Mother unworthy - AOOO Élyséééées fields, toulitoudoudouuu, aôôôôôôô Élyséééées fields, pfoufoudifouf-

First Dog - ( Gratte .) Woof!

Mother unworthy - C'mon then.

First Dog - ( Grattegrattegrattegratte .) Woof! Woof? Aouuuuuu! Mother-AOUUU

unworthy - Dog First! Stop it now!

First Dog was arrested for best start to a flying claws, towards the patio door. "Woof! Ouaouaouaf! Ouaffeuh , good blood brothel chnoutte! You must come, venerated mistress! I swear, it is MEGA IMPORTANT! AOUUUUUUU! "

Good. Here, I remind you that I was alone at home. And Dog First, this brave dog does not bark for nothing. He hardly lets out a few (tens ) bark (sound) when he sees a squirrel, the neighbor's dog hears, sees the postman to arrive or what he believes to be his shadow, imagines that the garbage truck passes or simply when bored a bit. In short, I was still a little worried.

And if something serious was happening in the backyard? And if the neighbors had finally had enough of our hedge badly cut, they had decided to take matters in hand with great bursts of chainsaw? Or worse: what if the executive committee of Ville de Laval had unanimously declared that Mother became illegal unworthy of adoption on its soil? I would defend myself pathetically: "Corrupting motherhood, me? But Your Honour, all I ever wanted was to make jokes! Besides, let me tell you the times Baby -" But you interrupt me, you throw me in jail. Unworthy father would run to the Jean-Coutu get closer to that of the hemlock, Socrates as feminine, I can choose to shorten myself my suffering. But no, I'm mad, there's more of hemlock in our pharmacies deliquescent! Instead, Father unworthy return with twenty boxes of Tylenol for children. In addition, I know him, he would have chosen the flavor gum Baloune, most disgraceful, and loves me because I would not want to swallow ... Or he would have done it in revenge for the fact that I dropped his saxophone on the floor the other day? But it was an accident! It was ...

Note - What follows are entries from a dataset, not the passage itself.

Lemma find_unique {A} (f : A -> string) (l : list A) (a : A) :
  NoDup (map f l) -> In a l -> find (drizzle.eq f (f a)) l = Some a.
Proof.
  induction l as [|b l IH]; intros Hnd Hin; [contradiction|].
  simpl in Hnd. inversion Hnd as [|? ? Hnotin Hnd']; subst.
  simpl. unfold drizzle.eq at 1.
  destruct Hin as [->|Hin]; [rewrite String.eqb_refl; reflexivity|].
  destruct (String.eqb (f b) (f a)) eqn:E; [|auto].
  apply String.eqb_eq in E. exfalso. apply Hnotin. rewrite E. now apply in_map.
Qed.

Section Compositions.
Context {emailServiceInterface : EmailServiceInterface} {bun : BunRuntime}.

(** A successful [signup], step by step. *)
Lemma signup_success (w w' : World) (email password : string) (data : SessionData) :
  AuthService.signup email password w = (Fulfilled (success data), w') ->
  let salt := entropy w (drawn w) in
  let uid := entropy w (S (drawn w)) in
  let code := entropy w (S (S (drawn w))) in
  let sid := entropy w (S (S (S (drawn w)))) in
  let kept := filter (fun r => negb (drizzle.eq schema.emailVerificationCodes.userId uid r))
                     (email_verification_code (db w)) in
  find (drizzle.eq schema.users.email email) (user (db w)) = None
  /\ sessionId data = sid
  /\ unused_session_id sid (session (db w))
  /\ w' = {| db := {| user := (user (db w)
                               ++ [new_user uid email (password_hash_salted password salt)
                                            (now w)])%list;
                      session := (session (db w) ++ [new_session sid uid (now w)])%list;
                      email_verification_code :=
                        (kept ++ [new_code kept code uid email (now w)])%list;
                      password_reset_token := password_reset_token (db w) |};
             now := now w; entropy := entropy w;
             drawn := S (S (S (S (drawn w)))) |}.
Proof.
  intros Hrun salt uid code sid kept. revert Hrun.
  unfold AuthService.signup. run.
  destruct (find _ _); [discriminate|].
  destruct (String.eqb password ""); run; [discriminate|].
  destruct (existsb _ _); [discriminate|].
  rewrite createEmailVerificationCode_run.
  cbn [fst snd db now entropy drawn user session email_verification_code].
  unfold Lucia.createSession. run.
  destruct (existsb _ (session (db w))) eqn:Hclash; [discriminate|].
  intros Hrun. injection Hrun as Hdata Hw'. subst data w'.
  repeat split.
  intros r Hr E. pose proof (existsb_none _ _ Hclash r Hr) as H.
  cbn in H. unfold sid in E. rewrite E, String.eqb_refl in H. discriminate.
Qed.

(** X1. The failures each method can answer, as [AuthServiceInterface]
    types them: [validateSession] only [invalid_session]; [signup] only
    [user_exists]; [login] only [user_not_found] or [invalid_credentials];
    [createEmailVerificationCode] only [email_send_error]; [verifyEmailCode]
    only [invalid_code] or [expired_code]; [resetPasswordRequest] only
    [email_not_found] or [email_send_error]; [resetPassword] only
    [invalid_code] or [code_expired]; and [logout] always answers success. *)
Theorem failure_kinds (w : World) :
  (forall sessionId e,
     fst (AuthService.validateSession sessionId w) = Fulfilled (failure e) ->
     e = invalid_session)
  /\ (forall email password e,
        fst (AuthService.signup email password w) = Fulfilled (failure e) ->
        e = user_exists)
  /\ (forall email password e,
        fst (AuthService.login email password w) = Fulfilled (failure e) ->
        e = user_not_found \/ e = invalid_credentials)
  /\ (forall userId email e,
        fst (AuthService.createEmailVerificationCode userId email w)
          = Fulfilled (failure e) ->
        e = email_send_error)
  /\ (forall usr code e,
        fst (AuthService.verifyEmailCode usr code w) = Fulfilled (failure e) ->
        e = invalid_code \/ e = expired_code)
  /\ (forall sessionId,
        fst (AuthService.logout sessionId w) = Fulfilled (success tt))
  /\ (forall domain email e,
        fst (AuthService.resetPasswordRequest domain email w) = Fulfilled (failure e) ->
        e = email_not_found \/ e = email_send_error)
  /\ (forall newPassword token e,
        fst (AuthService.resetPassword newPassword token w) = Fulfilled (failure e) ->
        e = invalid_code \/ e = code_expired).
Proof.
  repeat apply conj.
  - intros sessionId e.
    unfold AuthService.validateSession, Lucia.validateSession, Lucia.getSessionAndUser.
    run.
    destruct (find _ (session (db w))) as [s0|]; cbn [fst]; [|congruence].
    destruct (find _ (user (db w))) as [u|]; cbn [fst]; [|congruence].
    destruct (now w <? _); cbn [negb fst]; [|congruence].
    destruct (negb _); cbn [fst Lucia.fresh]; discriminate.
  - intros email password e. unfold AuthService.signup. run.
    destruct (find _ _); [cbn; congruence|].
    destruct (String.eqb password ""); run; [discriminate|].
    destruct (existsb _ _); [discriminate|].
    rewrite createEmailVerificationCode_run.
    session_cases; discriminate.
  - intros email password e. unfold AuthService.login. run.
    destruct (find _ _) as [u|]; [|cbn; intros [= <-]; now left].
    destruct (negb _); [cbn; intros [= <-]; now right|].
    session_cases; discriminate.
  - intros userId email e. rewrite createEmailVerificationCode_run. cbn [fst].
    destruct (is_failure _); congruence.
  - intros usr code e.
    unfold AuthService.verifyEmailCode, AuthService.checkEmailCode. run.
    destruct (find _ _) as [row|]; [|cbn; intros [= <-]; now left].
    destruct (negb (String.eqb code _)); [cbn; intros [= <-]; now left|].
    destruct (_ <? _); [cbn; intros [= <-]; now right|].
    destruct (negb _); [cbn; intros [= <-]; now right|].
    session_cases; discriminate.
  - intros sessionId. reflexivity.
  - intros domain email e.
    unfold AuthService.resetPasswordRequest, AuthService.createPasswordResetToken. run.
    destruct (find _ _) as [u|]; [|cbn; intros [= <-]; now left].
    destruct (existsb _ _); [discriminate|].
    destruct (is_failure _); [cbn; intros [= <-]; now right|discriminate].
  - intros newPassword token e. unfold AuthService.resetPassword. run.
    destruct (find _ _) as [t|]; [|cbn; intros [= <-]; now left].
    destruct (_ <? _); [cbn; intros [= <-]; now right|].
    destruct (String.eqb newPassword ""); run; [discriminate|].
    session_cases; discriminate.
Qed.

(** X2. A failed [signup], [login] or [resetPassword], and a
    [resetPasswordRequest] answered [email_not_found], leave the world as it
    was: nothing is stored and nothing is drawn from the random source. *)
Theorem failures_without_effect (w : World) (e : ErrorKind) :
  (forall email password,
     fst (AuthService.signup email password w) = Fulfilled (failure e) ->
     snd (AuthService.signup email password w) = w)
  /\ (forall email password,
        fst (AuthService.login email password w) = Fulfilled (failure e) ->
        snd (AuthService.login email password w) = w)
  /\ (forall newPassword token,
        fst (AuthService.resetPassword newPassword token w) = Fulfilled (failure e) ->
        snd (AuthService.resetPassword newPassword token w) = w)
  /\ (forall domain email,
        fst (AuthService.resetPasswordRequest domain email w)
          = Fulfilled (failure email_not_found) ->
        snd (AuthService.resetPasswordRequest domain email w) = w).
Proof.
  repeat apply conj.
  - intros email password. unfold AuthService.signup. run.
    destruct (find _ _); [reflexivity|].
    destruct (String.eqb password ""); run; [discriminate|].
    destruct (existsb _ _); [discriminate|].
    rewrite createEmailVerificationCode_run.
    session_cases; discriminate.
  - intros email password. unfold AuthService.login. run.
    destruct (find _ _) as [u|]; [|reflexivity].
    destruct (negb _); [reflexivity|].
    session_cases; discriminate.
  - intros newPassword token. unfold AuthService.resetPassword. run.
    destruct (find _ _) as [t|]; [|reflexivity].
    destruct (_ <? _); [reflexivity|].
    destruct (String.eqb newPassword ""); run; [discriminate|].
    session_cases; discriminate.
  - intros domain email.
    unfold AuthService.resetPasswordRequest, AuthService.createPasswordResetToken. run.
    destruct (find _ _) as [u|]; [|reflexivity].
    destruct (existsb _ _); [discriminate|].
    destruct (is_failure _); discriminate.
Qed.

Yes, good with all this I had to go see what was going on. I'm out of the shower, dripping, half-naked (but not! I leave the shower! I'm naked, anyway! Forgive me, theatrical, I know, but it was too long as I did not write a ticket).

Dog First, in full imitation of dervish - Woof, woof! Czech it, venerated mistress! Did you see THAT?? J'capoooooote! Aouuuuuuuuuuuuuu! AOUUUUUU!

Snow. It was snow. First dog was freaked out and pulled me to the bathroom because it was snowing. After

garrocha have the dog outside to allow it to appreciate all the pastoral side, playful and wonderfully icy flakes that build bridges between us and the sky (still Cabrel gnac gnac), I'm back in the shower.

The moral of the story? When events overwhelm us, we must remember that there is a way out cleaner.